Mari reprimió un suspiro, pues era una tarea interminable. Tenía la sensación de pasarse la mayor parte del día pelando y cortando patatas y verduras. La cocina diaria en la granja de los Karlssen no era muy importante: lo que Edith Ansas preparaba allí para una comida a su familia les habría bastado para una semana. Además se añadía las conservas y el secar la fruta, pues era temporada de manzanas y peras.
Al principio frotó con fuerza los barriles de madera, que luego cubrió con hojas de col limpias.
—Para que luego el líquido sea claro —explicó Edith.
Ella y Mari pasaron las horas siguientes rallando los repollos con ayuda de unos cepillos en unas enormes tinas. El tintineo de un timbre de bicicleta anunció la llegada del correo.
—Qué cruel —exclamó Edith. Miró el reloj que colgaba encima de la pared y se limpió las manos en el delantal—. ¿Ya es tan tarde?
Ottmar Pillokeit, un hombre enjuto de mediana edad que desde que era cojo de una pierna por una herida en la guerra anterior, se las arreglaba cuando podía para ir al mediodía a Lindenhof a disfrutar del arte culinario de Edith. Era un invitado apreciado, pues, además del correo y la prensa, llevaba sobre todo las novedades de la zona. En contrapartida Edith se esforzaba mucho por alimentar a ese hombre flaco, sin mucho éxito, aunque Pillokeit se servía con bastante apetito y disfrutaba de las salchichas y otros obsequios que le ofrecía Edith.
Mari dejó las patatas y las puso en una gran fuente, Edith sacó del fogón el asado de cerdo. Durante la semana casi siempre había patatas y carne de cerdo en sus múltiples variantes. Los señores solían comer lo mismo que su servicio, pero no en el amplio comedor situado contiguo a la cocina, sino arriba en sus aposentos. La mayoría de las veces les acompañaba Fritz Ansas, el inspector de la finca. La condesa, que condenaba todo tipo de pérdida de tiempo, comentaba entretanto los incidentes de la finca con él y se informaba sobre la obra que tenía lugar a unos kilómetros de la finca, que él controlaba con regularidad.
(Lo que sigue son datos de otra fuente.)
Lemma after_failed {A} (r : outcome A * World N) next pc' w' : (∀ a, fst r ≠ Ok a) → after_call r next = (pc', w') →
  w' = snd r ∧ match pc' with LIdle | LReturned _ | LCrashed => True | _ => False end.
Proof.
  intros Hr Ha. destruct r as [[a|e|p] w1]; [by destruct (Hr a)|..]; injection Ha as <- <-; (split; [done|]); [|done].
  unfold tick_failed. by destruct (errors_Is _ _).
Qed.

(** A tick reads the cursor: it is where the invariant says. *)
Lemma live_cursor_ok t fin w pc' w' : live_step g LiveCall (LCursor t fin) w = Some (pc', w') →
  live_ok (LCursor t fin) w → live_ok pc' w'.
Proof.
  intros Hs (v & Hv & Hb & Hall & Ht). cbn [live_step] in Hs; apply (inj Some) in Hs. change (sys_backend g) with (g_state (N := N) g) in Hs.
  pose proof (GetLive_spec g Hdb w v Hv) as Hget.
  destruct (@sb_GetLastProcessedEpoch _ (g_state g) w) as [o w1] eqn:Hg. destruct Hget as [Hr Hlc].
  eapply (live_call_ok _ _ (LCursor t fin)); [exact Hs| |by exists v|].
  - apply keeps_live_reads. unfold wrapf. by rewrite Hg.
  - intros lc w2 Hw2%wrapf_Ok _. rewrite Hg in Hw2. injection Hw2 as -> ->. rewrite (Hlc lc eq_refl), tick_start_next by lia.
    exists v. rewrite (live_cursor_reads g _ _ Hr). split_and!; [done|lia|lia| |by destruct (_ <? _)].
    intros e He. eapply recorded_reads; [done|auto].
Qed.

(** It processes the next epoch. *)
Lemma live_epoch_ok t st tot e w pc' w' : live_step g LiveCall (LEpoch t st tot e) w = Some (pc', w') →
  live_ok (LEpoch t st tot e) w → live_ok pc' w'.
Proof.
  intros Hs (v & Hv & Hb & Hall & [Ht1 Ht2] & ->). cbn [live_step] in Hs; apply (inj Some) in Hs. set (pr := Some (mkEpochProgress _ _ _)) in Hs.
  pose proof (processEpoch_frame_any (KL := KL) g Hdb Hworkers (tk_epochs t (v + 1)) (v + 1) pr (Ht2 (v + 1)) ltac:(lia) w) as Hf.
  unfold wrapf in Hs. destruct (processEpoch g (tk_epochs t (v + 1)) (v + 1) pr w) as [o w1] eqn:Hp. cbn [snd] in Hf.
  destruct Hf as [Fn Fe Fs].
  assert (live_cursor g w1 = Some v) as Hc by (unfold live_cursor; by rewrite Fs).
  assert (∀ e, v0 < e ≤ v → recorded g w1 e) as Ha.
  { intros e He. apply recorded_same with w; [done|apply Fe; lia|auto]. }
  destruct o as [u|er|p].
  - injection Hs as <- <-. exists v. split_and!; try done; try lia.
    eapply processEpoch_recorded; [done|apply Ht2|done|exact Hp].
  - apply after_failed in Hs as [-> Hpc]; [|done]. eapply (live_ok_out LIdle); [done|by exists v].
  - apply after_failed in Hs as [-> Hpc]; [|done]. eapply (live_ok_out LIdle); [done|by exists v].
Qed.

(** And moves the cursor to it. *)
Lemma live_save_ok t st tot e w pc' w' : live_step g LiveCall (LSave t st tot e) w = Some (pc', w') →
  live_ok (LSave t st tot e) w → live_ok pc' w'.
Proof.
  intros Hs (v & Hv & Hb & Hall & Ht & -> & Hrec). cbn [live_step] in Hs; apply (inj Some) in Hs. change (sys_backend g) with (g_state (N := N) g) in Hs.
  pose proof (SetLive_spec g Hdb (v + 1) w) as Hset. unfold wrapf in Hs.
  destruct (@sb_SetLastProcessedEpoch _ (g_state g) (v + 1) w) as [o w1]. destruct Hset as (Hn & He & Ho).
  assert (∀ e, v0 < e ≤ v + 1 → recorded g w1 e) as Ha.
  { intros e' He'. apply recorded_same with w; [by rewrite Hn|by rewrite He|]. 
    destruct (decide (e' = v + 1)) as [->|]; [done|apply Hall; lia]. }
  destruct o as [u|er|p].
  - injection Hs as <- <-. destruct Ho as [Hc Hlt]. exists (v + 1). split_and!; [done|lia|lia|done|].
    by destruct (_ <? _).
  - apply after_failed in Hs as [-> Hpc]; [|done]. eapply (live_ok_out LIdle); [done|].
    exists v. rewrite Hv in Ho. split_and!; try done; try lia. intros; apply Ha; lia.
  - apply after_failed in Hs as [-> Hpc]; [|done]. eapply (live_ok_out LIdle); [done|].
    exists v. rewrite Hv in Ho. split_and!; try done; try lia. intros; apply Ha; lia.
Qed.

Lemma live_step_ok l pc w pc' w' :
  live_label_ok l → live_step g l pc w = Some (pc', w') → live_ok pc w → live_ok pc' w'.
Proof.
  intros Hl Hs Hok. destruct l as [[t|ec]|], pc as [|tk fin|tk st tot e|tk st tot e|tk|err|]; try done.
  - cbn [live_step] in Hs. apply (inj Some) in Hs. eapply live_call_ok; [exact Hs| |exact Hok|]; [apply keeps_live_reads, always_wrapf, reads_beacon|].
    intros cp w1 _ (v & Hv & Hb & Hall & _). by exists v.
  - injection Hs as <- <-. by eapply live_ok_out.
  - by eapply live_cursor_ok.
  - by eapply live_epoch_ok.
  - by eapply live_save_ok.
  - cbn [live_step] in Hs. apply (inj Some) in Hs. eapply live_call_ok; [exact Hs| |exact Hok|].
    + by apply keeps_live_reads, reads_nonfatal, reads_rebuild.
    + intros u w1 _. by apply live_ok_out.
Qed.

(** For the backfill the live loop is one of the others. *)
Lemma live_step_interferes l pc w pc' w' :
  live_label_ok l → live_step g l pc w = Some (pc', w') → live_ok pc w → interferes g w w'.
Proof.
  assert (∀ A (m : Go (World N) A) next, always (interferes g) m → after_call (m w) next = (pc', w') → interferes g w w') as Hcall.
  { intros A m next Hm Ha. specialize (Hm w). destruct (m w) as [[] w1]; by injection Ha as <- <-. }
  intros Hl Hs (v & Hv & Hb & Hall & Hpc). destruct l as [[t|ec]|], pc as [|tk fin|tk st tot e|tk st tot e|tk|err|]; try done;
    cbn [live_step] in Hs; apply (inj Some) in Hs; change (sys_backend g) with (g_state (N := N) g) in Hs.
  - eapply Hcall; [|exact Hs]. apply always_wrapf, always_interferes, reads_beacon.
  - by injection Hs as <- <-.
  - eapply Hcall; [|exact Hs]. apply always_wrapf, always_interferes. cbn. rewrite Hdb.
    apply reads_db, atomically_wrapf, atomically_query. intros tb p. apply scan_no_panic.
  - eapply Hcall; [|exact Hs]. destruct Hpc as [[_ Ht] ->]. apply always_wrapf, processEpoch_interferes; [done|done|auto|lia].
  - eapply Hcall; [|exact Hs]. by apply always_wrapf, SetLive_interferes.
  - eapply Hcall; [|exact Hs]. by apply always_interferes, reads_nonfatal, reads_rebuild.
Qed.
Allí se albergarían vacas lecheras, ovejas y cerdos.
Mientras Edith colocaba en el ascensor de comida las raciones para «los de arriba», Mari ponía la mesa larga en el comedor, donde poco a poco iba entrando todo el servicio, incluidos los trabajadores forzados polacos. Buscó impaciente con la mirada el portador de las cartas. Todos los días esperaba correo de Joachim, que le escribía con frecuencia. Sin embargo, a veces había pausas largas durante las cuales las cartas se quedaban perdidas en algún lugar. Entonces Mari se preguntaba inquieta si a su marido le había ocurrido algo, y luchó en vano contra las imágenes que se le aparecían de Joachim herido o muerto en un campo de batalla.
Aquel día Pillokeit le hizo un gesto ya desde la puerta y sacó dos cartas de la gran cartera de piel. Una era de Joachim, la otra llevaba la letra de Nilla. Mari se las metió enseguida en el bolsillo del delantal y le hizo un gesto de agradecimiento a Pillokeit, que enseguida comprendió la importancia que tenía para Mari leer a solas el correo militar de Joachim antes de leérselo en voz alta a sus padres.
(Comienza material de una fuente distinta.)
(* ===== verification/_CoqProject ===== *)
-Q . S2P
Prelude.v
PyStr.v
PyNum.v
Json.v
Protocol.v
TkRender.v
TkGui.v
TkFrame.v
TkDemo.v
TkGuiFacts.v
TkFiles.v
Terminal.v
TerminalDemo.v
TerminalFacts.v
ChatGpt.v
ChatGptDemo.v
ChatGptFacts.v
Flask.v
PyQt.v
PyQtApp.v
Después de comer Edith y Mari mezclaron la col rallada con sal, granos de mostaza triturados y comino y empezaron a echarla en el barril de madera.
—Para, para —dijo Edith cuando Mari quiso con un impulso decidido llenar un barril entero de golpe—. Solo un puñado cada vez. Luego hay que aplastarlo bien —dijo, y le indicó a Mari que se colocara descalza en el barril y pisara la col.
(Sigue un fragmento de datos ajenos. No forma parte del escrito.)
(* ===== verification/PyNum.v ===== *)
(** * Python's [int()], [float()] and [str()] on numbers

    The terminal client reads a model number with [int(choice)] and a
    temperature with [float(...)], and every client formats integers
    with [str()].  This file writes the three conversions the way
    CPython defines them on ASCII text: [int] and [float] strip the
    surrounding whitespace, take an optional sign and decimal digits
    in which single underscores may separate digits; [float] also
    takes a fraction, an exponent, and [inf], [infinity] and [nan] in
    any case.  A finite float is kept as the exact rational its text
    denotes: the rounding to a binary double is not modelled, only the
    overflow of values past the largest double to infinity.  The
    round trip [int(str(n)) = n] is proved at the end. *)

From S2P Require Import Prelude PyStr.
From Stdlib Require Import Ascii QArith.
Open Scope string_scope.
Open Scope list_scope.
Open Scope nat_scope.

(** ** [str(n)] *)

Definition digit_char (d : Z) : ascii := ascii_of_nat (48 + Z.to_nat d).

(** The decimal digits of [n >= 0], most significant first, in front
    of [acc]; [fuel] bounds the number of digits. *)
Fixpoint dec_digits (fuel : nat) (n : Z) (acc : list ascii) : list ascii :=
  match fuel with
  | O => digit_char n :: acc
  | S f =>
      if (n <? 10)%Z then digit_char n :: acc
      else dec_digits f (n / 10) (digit_char (n mod 10) :: acc)
  end.

Definition nat_fuel (n : Z) : nat := Z.to_nat (Z.log2 n).

(** [str(n)] for a Python [int]. *)
Definition py_str_int (z : Z) : string :=
  if (z <? 0)%Z then "-" +:+ String.string_of_list_ascii (dec_digits (nat_fuel (- z)) (- z) [])
  else String.string_of_list_ascii (dec_digits (nat_fuel z) z []).

(** ** [repr()] of a float

    CPython prints the shortest digit string that reads back as the
    same double, in fixed notation when the decimal point falls at
    most 16 places right and fewer than 4 places left of the first
    digit, and as [d.ddde+XX] otherwise.  A value written with at most
    15 significant digits reads back as itself, so its shortest digits
    are the digits of its exact decimal expansion, which is what this
    definition prints.  A rational whose expansion does not terminate
    does not arise from decimal text; it is cut after 17 digits. *)

(** How many times [b] divides [p], and what is left. *)
Fixpoint factor_count (fuel : nat) (p : Z) (b : Z) : nat * Z :=
  match fuel with
  | O => (O, p)
  | S f => if (p mod b =? 0)%Z then let '(k, r) := factor_count f (p / b) b in (S k, r)
           else (O, p)
  end.

(** The number of decimals of [n / d] when it terminates. *)
Definition dec_scale (d : positive) : option nat :=
  let '(a, r) := factor_count (Pos.size_nat d) (Zpos d) 2 in
  let '(b, r') := factor_count (Pos.size_nat d) r 5 in
  if (r' =? 1)%Z then Some (Nat.max a b) else None.

Fixpoint drop_zeros (l : list ascii) : list ascii :=
  match l with
  | c :: l' => if Ascii.eqb c "0" then drop_zeros l' else l
  | [] => []
  end.

Definition zeros (n : nat) : list ascii := repeat "0"%char n.

(** The significant digits of a positive [q] and the position of the
    decimal point: [q = 0.d1d2... * 10^decpt]. *)
Definition q_digits (q : Q) : list ascii * Z :=
  let n := Z.abs (Qnum q) in
  let d := Qden q in
  let k := match dec_scale d with Some k => k | None => 17 end in
  let big := (n * 10 ^ Z.of_nat k / Zpos d)%Z in
  let ds := dec_digits (nat_fuel big) big [] in
  (rev (drop_zeros (rev ds)), (Z.of_nat (length ds) - Z.of_nat k)%Z).

Definition repr_exponent (e : Z) : string :=
  let a := Z.abs e in
  (if (e <? 0)%Z then "-" else "+") +:+ (if (a <? 10)%Z then "0" else "") +:+ py_str_int a.

Definition py_repr_float (q : Q) : string :=
  let q' := Qred q in
  if (Qnum q' =? 0)%Z then "0.0" else
  let sign := if (Qnum q' <? 0)%Z then "-" else "" in
  let '(ds, decpt) := q_digits q' in
  let n := Z.of_nat (length ds) in
  let body :=
    if ((-4 <? decpt) && (decpt <=? 16))%Z then
      if (decpt <=? 0)%Z then "0." +:+ String.string_of_list_ascii (zeros (Z.to_nat (- decpt)) ++ ds)
      else if (n <=? decpt)%Z then
        String.string_of_list_ascii (ds ++ zeros (Z.to_nat (decpt - n))) +:+ ".0"
      else String.string_of_list_ascii (firstn (Z.to_nat decpt) ds) +:+ "." +:+
           String.string_of_list_ascii (skipn (Z.to_nat decpt) ds)
    else
      String.string_of_list_ascii (firstn 1 ds)
      +:+ (if (n <=? 1)%Z then "" else "." +:+ String.string_of_list_ascii (skipn 1 ds))
      +:+ "e" +:+ repr_exponent (decpt - 1) in
  sign +:+ body.

(** ** Decimal digits with underscores *)

Definition digit_val (c : ascii) : option Z :=
  let n := nat_of_ascii c in
  if (48 <=? n) && (n <=? 57) then Some (Z.of_nat (n - 48)) else None.

(** The longest prefix of [l] of the form [digit (["_"] digit)*] after
    [k] digits read so far, with the value [acc] of those: the value,
    the number of digits and the rest of [l]. *)
Fixpoint scan_digits (l : list ascii) (acc : Z) (k : nat) : Z * nat * list ascii :=
  match l with
  | [] => (acc, k, [])
  | c :: l' =>
      match digit_val c with
      | Some d => scan_digits l' (10 * acc + d)%Z (S k)
      | None =>
          if Ascii.eqb c "_" && negb (k =? 0) then
            match l' with
            | c' :: l'' =>
                match digit_val c' with
                | Some d => scan_digits l'' (10 * acc + d)%Z (S k)
                | None => (acc, k, l)
                end
            | [] => (acc, k, l)
            end
          else (acc, k, l)
      end
  end.

(** An optional sign. *)
Definition scan_sign (l : list ascii) : bool * list ascii :=
  match l with
  | c :: l' => if Ascii.eqb c "-" then (true, l')
               else if Ascii.eqb c "+" then (false, l') else (false, l)
  | [] => (false, [])
  end.

(** ** [int(s)] *)

Definition int_error (s : string) : exn :=
  PyExn "ValueError" ("invalid literal for int() with base 10: " +:+ py_repr_str s).

Definition py_int (s : string) : res Z :=
  let '(neg, l) := scan_sign (String.list_ascii_of_string (py_strip s)) in
  match scan_digits l 0 0 with
  | (v, S _, []) => Ok (if neg then - v else v)%Z
  | _ => Raise (int_error s)
  end.

(** ** [float(s)] *)

Inductive pyfloat : Type :=
| PFloat (q : Q)
| PInf (neg : bool)
| PNaN.

Definition float_error (s : string) : exn :=
  PyExn "ValueError" ("could not convert string to float: " +:+ py_repr_str s).

(** The value [m * 10^e] as a float: past the largest double
    ([(2^53 - 1) * 2^971]) by half an ulp or more it is infinite.  A
    value below [10^-330] is [0.0].  The tests on the number [nd] of
    digits of [m] decide the far cases without computing [10^e]. *)
Definition max_double_half : Z := (2 ^ 1024 - 2 ^ 970)%Z.

Definition decimal_value (neg : bool) (m : Z) (nd : nat) (e : Z) : pyfloat :=
  let sgn (q : Q) := if neg then Qopp q else q in
  if (m =? 0)%Z then PFloat 0
  else if (Z.of_nat nd + e - 1 >? 309)%Z then PInf neg
  else if (Z.of_nat nd + e <? -330)%Z then PFloat 0
  else
    let q := if (e >=? 0)%Z then inject_Z (m * 10 ^ e) else Qmake m (Z.to_pos (10 ^ (- e))) in
    if Qle_bool (inject_Z max_double_half) q then PInf neg else PFloat (sgn q).

Definition float_special (w : string) (neg : bool) : option pyfloat :=
  if String.eqb w "inf" || String.eqb w "infinity" then Some (PInf neg)
  else if String.eqb w "nan" then Some PNaN else None.

Definition py_float (s : string) : res pyfloat :=
  let '(neg, l) := scan_sign (String.list_ascii_of_string (py_strip s)) in
  match float_special (py_lower (String.string_of_list_ascii l)) neg with
  | Some f => Ok f
  | None =>
      let '(ip, ni, r1) := scan_digits l 0 0 in
      let '(m, nf, r2) :=
        match r1 with
        | c :: r => if Ascii.eqb c "." then scan_digits r ip 0 else (ip, 0, r1)
        | [] => (ip, 0, [])
        end in
      let exp :=
        match r2 with
        | [] => Some 0%Z
        | c :: r3 =>
            if Ascii.eqb c "e" || Ascii.eqb c "E" then
              let '(eneg, r4) := scan_sign r3 in
              match scan_digits r4 0 0 with
              | (ev, S _, []) => Some (if eneg then - ev else ev)%Z
              | _ => None
              end
            else None
        end in
      match exp with
      | Some ev =>
          if (ni + nf =? 0) then Raise (float_error s)
          else Ok (decimal_value neg m (if (m =? 0)%Z then 1 else String.length (String.string_of_list_ascii (dec_digits (nat_fuel m) m []))) (ev - Z.of_nat nf))
      | None => Raise (float_error s)
      end
  end.

(** ** [int(str(n)) = n] *)

Definition is_digit (c : ascii) : Prop := exists d, digit_val c = Some d.

Definition digits_value (l : list ascii) (a : Z) : Z :=
  fold_left (fun a c => match digit_val c with Some d => 10 * a + d | None => a end)%Z l a.

Lemma digit_val_char (d : Z) : (0 <= d < 10)%Z -> digit_val (digit_char d) = Some d.
Proof.
  intros Hd. unfold digit_val, digit_char.
  rewrite nat_ascii_embedding by lia.
  replace (48 <=? 48 + Z.to_nat d) with true by (symmetry; apply Nat.leb_le; lia).
  replace (48 + Z.to_nat d <=? 57) with true by (symmetry; apply Nat.leb_le; lia).
  cbn. f_equal. lia.
Qed.

Lemma scan_digits_app (l r : list ascii) (a : Z) (k : nat) :
  Forall is_digit l ->
  scan_digits (l ++ r) a k = scan_digits r (digits_value l a) (k + length l).
Proof.
  intros Hl. revert a k. induction Hl as [|c l [d Hd] _ IH]; intros a k.
  - by rewrite Nat.add_0_r.
  - cbn -[digit_val]. rewrite Hd, IH. f_equal. lia.
Qed.

Lemma digits_value_snoc (l : list ascii) (c : ascii) (a d : Z) :
  digit_val c = Some d -> digits_value (l ++ [c]) a = (10 * digits_value l a + d)%Z.
Proof. intros Hd. unfold digits_value. rewrite fold_left_app. cbn -[digit_val]. by rewrite Hd. Qed.

Lemma dec_digits_spec (f : nat) (n : Z) (acc : list ascii) :
  (0 <= n < 10 ^ Z.of_nat (S f))%Z ->
  exists ds, dec_digits f n acc = ds ++ acc /\ ds <> [] /\ Forall is_digit ds /\
             forall a, digits_value ds a = (a * 10 ^ Z.of_nat (length ds) + n)%Z.
Proof.
  revert n acc. induction f as [|f IH]; intros n acc Hn.
  - exists [digit_char n]. split_and!; [done | done | |].
    + constructor; [| done]. exists n. apply digit_val_char. lia.
    + intros a. unfold digits_value. cbn -[digit_val]. rewrite digit_val_char by lia. lia.
  - cbn [dec_digits]. destruct (Z.ltb_spec n 10) as [Hlt|Hge].
    + exists [digit_char n]. split_and!; [done | done | |].
      * constructor; [| done]. exists n. apply digit_val_char. lia.
      * intros a. unfold digits_value. cbn -[digit_val]. rewrite digit_val_char by lia. lia.
    + destruct (IH (n / 10)%Z (digit_char (n mod 10)%Z :: acc)) as (ds & Hds & Hne & Hall & Hv).
      { split; [apply Z.div_pos; lia |].
        apply Z.div_lt_upper_bound; [lia |]. rewrite <- Z.pow_succ_r by lia. lia. }
      exists (ds ++ [digit_char (n mod 10)%Z]). rewrite Hds, <- app_assoc. split_and!; [done | | |].
      * by destruct ds.
      * apply Forall_app. split; [done |]. constructor; [| done].
        exists (n mod 10)%Z. apply digit_val_char. apply Z.mod_pos_bound. lia.
      * intros a. rewrite (digits_value_snoc _ _ _ (n mod 10)%Z)
          by (apply digit_val_char, Z.mod_pos_bound; lia).
        rewrite Hv, length_app, Nat2Z.inj_add, Z.pow_add_r by lia. cbn.
        pose proof (Z.div_mod n 10). lia.
Qed.

Lemma nat_fuel_enough (n : Z) : (0 <= n)%Z -> (n < 10 ^ Z.of_nat (S (nat_fuel n)))%Z.
Proof.
  intros Hn. unfold nat_fuel. rewrite Nat2Z.inj_succ, Z2Nat.id by apply Z.log2_nonneg.
  destruct (Z.eq_dec n 0) as [->|Hn0]; [cbn; lia |].
  destruct (Z.log2_spec n) as [_ Hlt]; [lia |].
  eapply Z.lt_le_trans; [exact Hlt |].
  apply Z.pow_le_mono_l. split; [lia | lia].
Qed.

Lemma digit_not_space (c : ascii) : is_digit c -> py_isspace c = false.
Proof.
  intros [d Hd]. unfold digit_val in Hd. unfold py_isspace.
  destruct ((48 <=? nat_of_ascii c) && (nat_of_ascii c <=? 57)) eqn:E; [| done].
  apply andb_true_iff in E as [E1 E2]. apply Nat.leb_le in E1, E2.
  replace (nat_of_ascii c <=? 13) with false by (symmetry; apply Nat.leb_gt; lia).
  replace (nat_of_ascii c <=? 32) with false by (symmetry; apply Nat.leb_gt; lia).
  by rewrite !andb_false_r.
Qed.

Lemma dec_digits_of (n : Z) :
  (0 <= n)%Z ->
  exists ds, dec_digits (nat_fuel n) n [] = ds /\ ds <> [] /\ Forall is_digit ds /\
             digits_value ds 0 = n.
Proof.
  intros Hn. destruct (dec_digits_spec (nat_fuel n) n [])
    as (ds & Hds & Hne & Hall & Hv); [split; [done | by apply nat_fuel_enough] |].
  exists ds. rewrite Hds, app_nil_r. split_and!; [done .. |]. rewrite Hv. lia.
Qed.

Lemma scan_sign_digits (ds : list ascii) :
  ds <> [] -> Forall is_digit ds -> scan_sign ds = (false, ds).
Proof.
  intros Hne Hall. destruct ds as [|c ds]; [done |]. inversion Hall as [|? ? [d Hd] _]; subst.
  unfold scan_sign. destruct (Ascii.eqb_spec c "-") as [->|]; [discriminate Hd |].
  destruct (Ascii.eqb_spec c "+") as [->|]; [discriminate Hd | done].
Qed.

Lemma scan_digits_all (ds : list ascii) :
  ds <> [] -> Forall is_digit ds ->
  scan_digits ds 0 0 = (digits_value ds 0, length ds, []).
Proof.
  intros Hne Hall. rewrite <- (app_nil_r ds) at 1. by rewrite scan_digits_app.
Qed.

(** [int(str(n)) = n] for every integer. *)
Lemma py_int_str (z : Z) : py_int (py_str_int z) = Ok z.
Proof.
  unfold py_int, py_str_int. destruct (Z.ltb_spec z 0) as [Hz|Hz].
  - destruct (dec_digits_of (- z)) as (ds & -> & Hne & Hall & Hv); [lia |].
    rewrite py_strip_nospace; cycle 1.
    { rewrite list_ascii_of_string_app, list_ascii_of_string_inv. constructor; [done |].
      eapply Forall_impl; [exact Hall | apply digit_not_space]. }
    rewrite list_ascii_of_string_app, list_ascii_of_string_inv. cbn -[scan_digits].
    rewrite scan_digits_all by done. destruct ds; [done |]. cbn -[digits_value].
    f_equal. lia.
  - destruct (dec_digits_of z) as (ds & -> & Hne & Hall & Hv); [lia |].
    rewrite py_strip_nospace, list_ascii_of_string_inv;
      [| rewrite list_ascii_of_string_inv;
         eapply Forall_impl; [exact Hall | apply digit_not_space]].
    rewrite scan_sign_digits, scan_digits_all by done.
    destruct ds; [done |]. cbn -[digits_value]. by rewrite Hv.
Qed.

#[global] Arguments py_str_int : simpl never.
Cuando ya se hubo formado tanto caldo que todo estaba cubierto, echaron la siguiente capa. Cuando el barril estaba lleno, lo taparon con una tabla y le pusieron encima el peso de una piedra grande. Así la col fermentada siempre quedaba en salmuera y no se hinchaba, como le explicó Edith a su aprendiza.
—¿Y cuánto tiempo tiene que fermentar? —preguntó Mari.
—Bueno, entre dos y tres semanas —contestó Edith—. Entonces los barriles se llevan al sótano.
Mari miró de reojo el reloj de la puerta: eran casi las seis y media. Pronto se pondría el sol, más de una hora antes que en Nordfjord.
—Vete, Mariechen —dijo Edith, y le sonrió con ternura—. Sé que ya no aguantas más —continuó, y lanzó una mirada elocuente al bolsillo del delantal de Mari.
Mari se sonrojó. A su suegra no se le escapaba nada. Se disculpó por haber ocultado la llegada de la carta de Joachim, pero Edith sacudió la cabeza.
—Después de cenar nos la puedes leer. Ahora corre.
Como le quedaba poco tiempo antes de la cena, Mari no pudo ir a su lugar preferido, la pasarela del lago de los cisnes, como ella llamaba al lago Lucknainer. En cambio salió corriendo hacia la orilla cercana del Spirdingsee. En un sitio había tres barcas de remos. Mari le dio la vuelta a la más pequeña, la empujó en el agua, subió y remó un poco hacia el lago. Retiró los remos y por fin sacó las dos cartas. En realidad la de Joachim era solo una tarjeta. Cuando trasladaron a su unidad tenía pocas ocasiones para escribir cartas de verdad. Bajo la luz del sol poniéndose, que teñía de rojo el agua que rodeaba la barca, leyó las escasas líneas.
Querida Mari:
No paro de pensar en ti. Estos últimos días hemos estado de viaje y ahora hemos parado en un antiguo cuartel de tanques de los rusos. Está en medio de un bosque precioso. Dormimos de tres en tres en una habitación, tenemos armarios y colchones de plumas y una estufa, incluso luz eléctrica, que enseguida tenemos que apagar. Mañana te escribiré más, te lo prometo. Muchos saludos también a mis padres y a mi abuelo. Tu Joachim.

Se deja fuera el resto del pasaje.